04. June 2021 | Position
World trade has considerably regained momentum after the slump caused by the corona crisis. At present, this benefits especially the German export industry.
However, structural problems persist: Protectionist measures are on the rise worldwide; in particular, China is intervening in economic processes by way of planning and distorting competition. The USA is committed to multilateralism while promoting “Buy American” and a return of industrial production. Moreover, the stability of international supply chains has decreased. In the EU, too, there is a growing debate on more sovereignty by protecting domestic production. Furthermore, with its “Green Deal” the EU Commission wants to focus its policies on climate and environmental protection and the circular economy – which comes with the conception of new trade barriers such as border adjustment measures.
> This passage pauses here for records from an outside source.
(** [Run]: the applicable categories, in order. *)
Definition categories : list (string * conf unit) :=
  [("cat1-capability-honesty", CapabilityHonesty); ("cat2-state-machine", StateMachine); ("cat3-idempotency", Idempotency)]
  ++ (if s.(Caps).(CpCancellation) then [("cat4-cancellation", Cancellation)] else [])
  ++ [("cat5-provenance", Provenance); ("cat6-usage", Usage); ("cat7-error-taxonomy", ErrorTaxonomy)]
  ++ (if s.(Caps).(CpSessions) then [("cat8-sessions", Sessions)]
      else [("cat8-sessions-undeclared", SessionsUndeclared)]).
End Suite.

(** [Dial], once connected: [capabilities] is the adapter's answer and
    [nanos] the clock. *)
Definition Dial (tx : texts) (capabilities : result status Capabilities) (targetID : string) (nanos : Z)
  : result string Suite :=
  match capabilities with
  | Err e => Err ("GetCapabilities(" +:+ targetID +:+ "): " +:+ error_text tx e)
  | Ok caps => Ok (mkSuite targetID caps ("conf-" +:+ itoa nanos +:+ "-") 0)
  end.

(** ** report.go *)

Definition SpecVersion : string := "v0.2".

Record CategoryResult := mkCategory { CName : string; CPassed : bool; CFailures : list string; CLogs : list string }.

Definition new_category (name : string) : CategoryResult := mkCategory name true [] [].

(** [catT.Fatalf] (before its panic) and [catT.Errorf]; [catT.Logf]. *)
Definition add_failure (c : CategoryResult) (msg : string) : CategoryResult :=
  mkCategory c.(CName) false (c.(CFailures) ++ [msg]) c.(CLogs).
Definition add_log (c : CategoryResult) (msg : string) : CategoryResult :=
  mkCategory c.(CName) c.(CPassed) c.(CFailures) (c.(CLogs) ++ [msg]).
The industry benefits from global networks
With its products, the German chemical and pharmaceutical industry, as part of innovative international value networks, contributes globally to prosperity and the UN sustainable development goals. In 2019, the industry exported goods worth ca. 202 billion euros. Out of this, roughly half went to countries outside the EU. During the same period of time, Germany imported chemical-pharmaceutical goods to the value of more than 145 billion euros. The German chemical and pharmaceutical industry itself imports raw materials, other inputs and technology. Many companies of the industry have production sites worldwide and benefit from the proximity to customers, specific location advantages and their know-how lead based on intellectual property rights. Also, foreign companies invest and produce in Germany.
Changing world trade calls for agile EU
Within the framework of the World Trade Organization (WTO), the German chemical industry has successfully integrated itself in global markets and the international division of labour. This trade order has eroded gradually in recent years. Therefore, the EU has presented proposals for a WTO reform.
The EU itself orients its trade strategy to the principle of an “open strategic autonomy”: The EU must be brought in good shape for the changing global environment without putting its openness into question. All the same, the EU’s processes for trade agreements are comparatively lengthy. The agreement with the South American common market “Mercosur” is ready for ratification but on hold, while facts are being created in Asia with two major trade agreements (RCEP and CPTPP).
THE VCI IS CALLING FOR THE FOLLOWING
- Open markets and modern trade rules – instead of protectionism
Germany and the EU should work for open markets and fair competition rules – and against protectionism. Climate protection, food, healthcare and prosperity can be safeguarded only with free, rules-based trade where intellectual property rights are protected. The EU should reform the WTO together with the USA, Japan, China and others.
- Constructive dialogue with the USA
The EU should seek unity with the new US administration. The tariffs introduced under US President Trump should be abolished, and an agenda for close cooperation in topics of sustainability and security should be developed.
- Meet China on equal footing
The European Union needs to respond to China’s geopolitical and industrial policy strategies with an EU strategy of its own. The EU should support companies in the competition of systems with China and coordinate these efforts with partners.
- Make up for competitive disadvantages from the Green Deal without protectionism
The EU’s ambitious goals and measures under its Green Deal might cause competitive disadvantages for the chemical and pharmaceutical industry. It is counterproductive to make up for such disadvantages with unilateral measures at external borders which are only intended to render imports more costly. Also, it is important that the German federal government advocates export and trade interests inside the EU.